* Instructions to follow
After locating "(forall q, uses (v_pc s q) <> Some b) /\" in the listing below, copy that line and each one after it exactly, ending with the line that has "changes it *)".

* Material supplied
'''
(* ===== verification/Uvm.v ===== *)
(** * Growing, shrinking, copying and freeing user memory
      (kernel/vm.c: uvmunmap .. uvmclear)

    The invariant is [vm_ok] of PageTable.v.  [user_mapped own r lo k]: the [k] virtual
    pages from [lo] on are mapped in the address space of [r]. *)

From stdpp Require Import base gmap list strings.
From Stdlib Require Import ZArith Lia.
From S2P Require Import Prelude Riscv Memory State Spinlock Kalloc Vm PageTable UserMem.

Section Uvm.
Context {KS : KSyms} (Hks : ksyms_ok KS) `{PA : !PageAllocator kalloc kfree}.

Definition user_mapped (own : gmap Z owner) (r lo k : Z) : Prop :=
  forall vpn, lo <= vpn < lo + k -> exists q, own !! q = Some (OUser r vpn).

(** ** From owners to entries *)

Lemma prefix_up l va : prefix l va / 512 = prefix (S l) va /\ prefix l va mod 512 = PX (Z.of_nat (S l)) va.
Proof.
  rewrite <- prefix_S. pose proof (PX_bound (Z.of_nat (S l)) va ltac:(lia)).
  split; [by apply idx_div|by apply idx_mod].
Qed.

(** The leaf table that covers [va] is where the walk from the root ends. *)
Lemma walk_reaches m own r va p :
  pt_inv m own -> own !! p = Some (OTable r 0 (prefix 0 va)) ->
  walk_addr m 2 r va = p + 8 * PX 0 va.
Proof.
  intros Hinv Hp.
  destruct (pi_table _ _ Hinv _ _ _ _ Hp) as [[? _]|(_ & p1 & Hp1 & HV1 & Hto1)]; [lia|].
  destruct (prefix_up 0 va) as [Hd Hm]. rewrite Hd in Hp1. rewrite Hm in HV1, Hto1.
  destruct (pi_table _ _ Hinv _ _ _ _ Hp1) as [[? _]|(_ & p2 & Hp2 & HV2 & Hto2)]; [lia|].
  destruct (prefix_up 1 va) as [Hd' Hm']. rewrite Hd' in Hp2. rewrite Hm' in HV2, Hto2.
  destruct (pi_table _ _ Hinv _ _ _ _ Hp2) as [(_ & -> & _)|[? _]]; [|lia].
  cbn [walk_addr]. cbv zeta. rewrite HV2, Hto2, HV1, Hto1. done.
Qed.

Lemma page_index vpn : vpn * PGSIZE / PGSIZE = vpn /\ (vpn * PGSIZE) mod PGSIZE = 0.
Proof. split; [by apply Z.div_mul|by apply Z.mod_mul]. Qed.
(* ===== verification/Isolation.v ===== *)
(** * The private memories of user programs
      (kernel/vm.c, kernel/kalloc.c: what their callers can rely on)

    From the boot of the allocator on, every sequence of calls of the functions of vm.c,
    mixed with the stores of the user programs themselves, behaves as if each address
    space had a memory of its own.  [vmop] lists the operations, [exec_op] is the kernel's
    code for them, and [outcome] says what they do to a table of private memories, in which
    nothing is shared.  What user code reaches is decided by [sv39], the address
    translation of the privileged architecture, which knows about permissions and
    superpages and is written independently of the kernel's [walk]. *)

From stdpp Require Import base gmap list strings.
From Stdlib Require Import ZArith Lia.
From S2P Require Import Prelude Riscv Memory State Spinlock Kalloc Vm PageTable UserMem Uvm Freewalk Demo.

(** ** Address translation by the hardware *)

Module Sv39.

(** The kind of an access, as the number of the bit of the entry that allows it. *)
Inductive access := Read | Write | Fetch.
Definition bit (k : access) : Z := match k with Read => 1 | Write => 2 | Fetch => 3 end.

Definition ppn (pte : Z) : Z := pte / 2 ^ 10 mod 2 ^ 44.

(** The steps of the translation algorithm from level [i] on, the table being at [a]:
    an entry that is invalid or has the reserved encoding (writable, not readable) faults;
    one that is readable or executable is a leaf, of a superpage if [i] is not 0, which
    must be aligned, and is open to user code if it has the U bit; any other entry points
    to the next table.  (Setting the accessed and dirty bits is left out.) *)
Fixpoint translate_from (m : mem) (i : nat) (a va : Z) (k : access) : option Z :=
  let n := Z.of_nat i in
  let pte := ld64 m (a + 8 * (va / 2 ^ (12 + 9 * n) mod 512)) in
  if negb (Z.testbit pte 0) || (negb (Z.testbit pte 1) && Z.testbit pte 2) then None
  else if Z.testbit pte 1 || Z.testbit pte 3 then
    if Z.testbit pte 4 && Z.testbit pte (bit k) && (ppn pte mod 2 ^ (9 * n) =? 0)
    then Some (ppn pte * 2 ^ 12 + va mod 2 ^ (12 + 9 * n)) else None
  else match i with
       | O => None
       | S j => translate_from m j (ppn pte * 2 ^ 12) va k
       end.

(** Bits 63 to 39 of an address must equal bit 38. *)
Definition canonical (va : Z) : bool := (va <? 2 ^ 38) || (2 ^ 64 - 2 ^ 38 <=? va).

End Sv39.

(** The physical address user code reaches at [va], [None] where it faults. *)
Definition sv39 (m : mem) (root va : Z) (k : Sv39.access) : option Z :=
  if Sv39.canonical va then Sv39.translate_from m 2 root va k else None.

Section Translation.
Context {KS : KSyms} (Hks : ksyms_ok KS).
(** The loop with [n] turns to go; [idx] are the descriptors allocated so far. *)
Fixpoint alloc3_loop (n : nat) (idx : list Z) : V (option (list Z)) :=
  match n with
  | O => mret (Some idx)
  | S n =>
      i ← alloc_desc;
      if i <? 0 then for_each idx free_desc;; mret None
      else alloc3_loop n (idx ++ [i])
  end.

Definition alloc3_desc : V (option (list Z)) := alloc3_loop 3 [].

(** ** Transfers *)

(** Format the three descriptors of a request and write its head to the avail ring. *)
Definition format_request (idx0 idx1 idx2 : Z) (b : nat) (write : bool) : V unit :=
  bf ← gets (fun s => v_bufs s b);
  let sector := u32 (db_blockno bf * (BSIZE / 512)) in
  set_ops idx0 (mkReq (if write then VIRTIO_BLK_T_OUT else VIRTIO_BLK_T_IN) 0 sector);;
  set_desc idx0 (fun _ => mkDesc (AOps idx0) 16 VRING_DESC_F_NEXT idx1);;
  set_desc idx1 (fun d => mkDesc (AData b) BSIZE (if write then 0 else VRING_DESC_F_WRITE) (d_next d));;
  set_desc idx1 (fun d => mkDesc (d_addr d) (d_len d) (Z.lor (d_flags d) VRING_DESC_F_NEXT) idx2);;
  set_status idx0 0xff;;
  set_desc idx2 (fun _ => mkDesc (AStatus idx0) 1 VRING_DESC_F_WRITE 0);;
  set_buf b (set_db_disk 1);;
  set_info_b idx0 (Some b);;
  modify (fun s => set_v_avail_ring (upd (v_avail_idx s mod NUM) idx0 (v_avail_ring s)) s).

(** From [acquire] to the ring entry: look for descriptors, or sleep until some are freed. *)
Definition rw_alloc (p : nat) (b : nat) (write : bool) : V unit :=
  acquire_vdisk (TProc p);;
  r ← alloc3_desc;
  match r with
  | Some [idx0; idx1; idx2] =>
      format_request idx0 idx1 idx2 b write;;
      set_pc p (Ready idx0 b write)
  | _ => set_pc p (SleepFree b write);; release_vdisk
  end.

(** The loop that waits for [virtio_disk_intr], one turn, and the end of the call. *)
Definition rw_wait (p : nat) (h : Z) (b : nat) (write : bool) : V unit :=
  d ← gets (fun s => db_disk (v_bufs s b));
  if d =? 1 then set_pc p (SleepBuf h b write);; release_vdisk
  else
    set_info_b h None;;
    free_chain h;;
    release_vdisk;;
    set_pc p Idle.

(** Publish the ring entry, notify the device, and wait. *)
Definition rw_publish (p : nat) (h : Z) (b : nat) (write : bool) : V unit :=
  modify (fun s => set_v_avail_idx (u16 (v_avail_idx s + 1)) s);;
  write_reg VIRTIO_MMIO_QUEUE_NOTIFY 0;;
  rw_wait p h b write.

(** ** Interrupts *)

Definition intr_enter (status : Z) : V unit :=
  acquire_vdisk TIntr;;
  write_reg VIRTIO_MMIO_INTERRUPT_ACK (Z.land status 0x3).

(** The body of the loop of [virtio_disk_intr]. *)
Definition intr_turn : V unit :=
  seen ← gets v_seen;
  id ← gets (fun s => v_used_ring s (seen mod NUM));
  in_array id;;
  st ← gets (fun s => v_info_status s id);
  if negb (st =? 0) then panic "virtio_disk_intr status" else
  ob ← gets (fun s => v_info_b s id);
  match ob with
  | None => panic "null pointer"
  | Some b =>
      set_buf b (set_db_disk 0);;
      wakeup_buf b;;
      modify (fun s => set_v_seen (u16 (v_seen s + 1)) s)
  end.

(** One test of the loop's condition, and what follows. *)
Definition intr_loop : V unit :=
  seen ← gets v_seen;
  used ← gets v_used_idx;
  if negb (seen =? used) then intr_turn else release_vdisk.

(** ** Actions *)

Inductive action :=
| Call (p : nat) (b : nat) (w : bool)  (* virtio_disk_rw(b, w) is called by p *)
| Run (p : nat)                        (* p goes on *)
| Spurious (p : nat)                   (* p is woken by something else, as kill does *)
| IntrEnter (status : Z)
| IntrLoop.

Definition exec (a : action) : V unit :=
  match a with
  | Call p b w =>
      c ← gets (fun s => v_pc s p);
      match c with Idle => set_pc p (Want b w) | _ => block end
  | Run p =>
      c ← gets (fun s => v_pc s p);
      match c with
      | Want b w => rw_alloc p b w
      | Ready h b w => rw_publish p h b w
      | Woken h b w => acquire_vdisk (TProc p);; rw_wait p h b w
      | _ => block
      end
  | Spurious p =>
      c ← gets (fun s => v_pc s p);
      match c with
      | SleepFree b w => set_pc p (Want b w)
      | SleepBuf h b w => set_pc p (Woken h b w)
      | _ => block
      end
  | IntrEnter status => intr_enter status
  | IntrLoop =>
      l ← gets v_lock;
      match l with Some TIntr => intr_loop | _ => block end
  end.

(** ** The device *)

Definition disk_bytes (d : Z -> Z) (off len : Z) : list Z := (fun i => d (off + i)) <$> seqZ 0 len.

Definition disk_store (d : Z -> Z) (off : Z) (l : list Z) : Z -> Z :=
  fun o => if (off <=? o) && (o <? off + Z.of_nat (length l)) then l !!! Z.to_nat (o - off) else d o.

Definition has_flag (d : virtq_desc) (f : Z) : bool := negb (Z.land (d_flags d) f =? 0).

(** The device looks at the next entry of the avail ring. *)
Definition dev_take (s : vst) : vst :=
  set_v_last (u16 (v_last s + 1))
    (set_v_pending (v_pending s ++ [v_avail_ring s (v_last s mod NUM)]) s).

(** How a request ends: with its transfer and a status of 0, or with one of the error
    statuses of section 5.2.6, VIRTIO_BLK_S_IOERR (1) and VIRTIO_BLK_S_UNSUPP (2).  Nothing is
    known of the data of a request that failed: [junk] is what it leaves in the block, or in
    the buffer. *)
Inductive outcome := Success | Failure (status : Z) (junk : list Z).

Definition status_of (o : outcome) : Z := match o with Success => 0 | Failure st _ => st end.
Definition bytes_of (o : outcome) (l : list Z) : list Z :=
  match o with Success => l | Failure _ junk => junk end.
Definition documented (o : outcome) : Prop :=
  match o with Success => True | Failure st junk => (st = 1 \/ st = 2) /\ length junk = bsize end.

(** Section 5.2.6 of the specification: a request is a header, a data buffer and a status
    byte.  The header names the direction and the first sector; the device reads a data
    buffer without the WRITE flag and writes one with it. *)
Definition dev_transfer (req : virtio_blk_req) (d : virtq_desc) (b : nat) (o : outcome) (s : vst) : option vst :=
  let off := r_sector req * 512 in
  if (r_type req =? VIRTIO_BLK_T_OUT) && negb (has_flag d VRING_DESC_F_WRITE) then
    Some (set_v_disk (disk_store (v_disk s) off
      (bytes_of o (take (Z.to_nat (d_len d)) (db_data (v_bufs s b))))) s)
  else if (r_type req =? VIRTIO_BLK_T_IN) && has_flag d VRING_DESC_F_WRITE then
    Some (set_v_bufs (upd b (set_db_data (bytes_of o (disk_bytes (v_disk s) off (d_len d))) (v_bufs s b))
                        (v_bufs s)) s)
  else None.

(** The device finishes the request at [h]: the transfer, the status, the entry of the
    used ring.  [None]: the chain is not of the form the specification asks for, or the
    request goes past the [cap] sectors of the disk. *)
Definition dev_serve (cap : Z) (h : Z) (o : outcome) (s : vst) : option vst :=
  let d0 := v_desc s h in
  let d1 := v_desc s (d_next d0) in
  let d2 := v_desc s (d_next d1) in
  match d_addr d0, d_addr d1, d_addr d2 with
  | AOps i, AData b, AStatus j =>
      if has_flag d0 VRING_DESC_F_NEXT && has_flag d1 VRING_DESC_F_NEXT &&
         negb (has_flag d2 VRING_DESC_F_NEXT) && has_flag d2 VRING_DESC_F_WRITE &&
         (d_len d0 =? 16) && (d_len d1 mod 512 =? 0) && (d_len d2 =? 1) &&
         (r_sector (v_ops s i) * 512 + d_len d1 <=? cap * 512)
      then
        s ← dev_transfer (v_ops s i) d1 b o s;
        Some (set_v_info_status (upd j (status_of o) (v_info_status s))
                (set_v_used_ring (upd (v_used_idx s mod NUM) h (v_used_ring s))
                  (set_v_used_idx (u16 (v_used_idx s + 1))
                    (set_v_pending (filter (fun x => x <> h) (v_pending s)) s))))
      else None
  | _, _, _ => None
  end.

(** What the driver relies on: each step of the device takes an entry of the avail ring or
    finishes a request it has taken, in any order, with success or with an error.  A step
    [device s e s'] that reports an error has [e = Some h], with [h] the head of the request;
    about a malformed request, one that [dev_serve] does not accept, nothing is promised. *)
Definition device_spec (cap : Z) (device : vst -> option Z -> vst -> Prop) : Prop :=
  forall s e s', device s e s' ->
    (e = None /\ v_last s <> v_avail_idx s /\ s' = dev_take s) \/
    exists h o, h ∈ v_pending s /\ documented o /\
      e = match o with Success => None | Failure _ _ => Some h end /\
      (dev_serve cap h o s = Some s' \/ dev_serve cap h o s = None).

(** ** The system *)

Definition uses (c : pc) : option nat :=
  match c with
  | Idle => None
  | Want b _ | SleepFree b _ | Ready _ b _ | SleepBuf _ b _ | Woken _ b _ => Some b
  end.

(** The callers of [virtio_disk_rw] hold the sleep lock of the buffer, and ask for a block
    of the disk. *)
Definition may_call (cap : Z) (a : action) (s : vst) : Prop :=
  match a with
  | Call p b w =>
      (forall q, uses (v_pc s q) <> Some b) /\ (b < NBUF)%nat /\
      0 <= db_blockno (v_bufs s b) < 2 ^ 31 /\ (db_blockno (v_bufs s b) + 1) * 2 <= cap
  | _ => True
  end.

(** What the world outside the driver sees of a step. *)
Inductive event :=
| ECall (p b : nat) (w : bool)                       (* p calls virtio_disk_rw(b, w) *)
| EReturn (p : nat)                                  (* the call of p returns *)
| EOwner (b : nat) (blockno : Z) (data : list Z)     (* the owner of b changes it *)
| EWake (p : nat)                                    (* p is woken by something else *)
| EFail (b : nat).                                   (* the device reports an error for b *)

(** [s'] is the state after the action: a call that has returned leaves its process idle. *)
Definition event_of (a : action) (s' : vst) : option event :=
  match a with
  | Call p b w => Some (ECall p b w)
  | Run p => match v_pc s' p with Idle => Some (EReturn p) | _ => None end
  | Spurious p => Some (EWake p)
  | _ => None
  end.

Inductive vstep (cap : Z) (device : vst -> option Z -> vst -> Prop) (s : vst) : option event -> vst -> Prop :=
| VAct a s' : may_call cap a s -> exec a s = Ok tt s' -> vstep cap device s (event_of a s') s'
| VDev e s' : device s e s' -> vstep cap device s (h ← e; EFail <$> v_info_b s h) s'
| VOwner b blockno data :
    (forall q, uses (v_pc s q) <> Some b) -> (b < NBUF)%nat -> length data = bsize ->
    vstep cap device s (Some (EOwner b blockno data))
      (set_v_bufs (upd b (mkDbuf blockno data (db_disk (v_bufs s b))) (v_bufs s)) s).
'''
* Solved problem
      (forall q, uses (v_pc s q) <> Some b) /\ (b < NBUF)%nat /\
      0 <= db_blockno (v_bufs s b) < 2 ^ 31 /\ (db_blockno (v_bufs s b) + 1) * 2 <= cap
  | _ => True
  end.

(** What the world outside the driver sees of a step. *)
Inductive event :=
| ECall (p b : nat) (w : bool)                       (* p calls virtio_disk_rw(b, w) *)
| EReturn (p : nat)                                  (* the call of p returns *)
| EOwner (b : nat) (blockno : Z) (data : list Z)     (* the owner of b changes it *)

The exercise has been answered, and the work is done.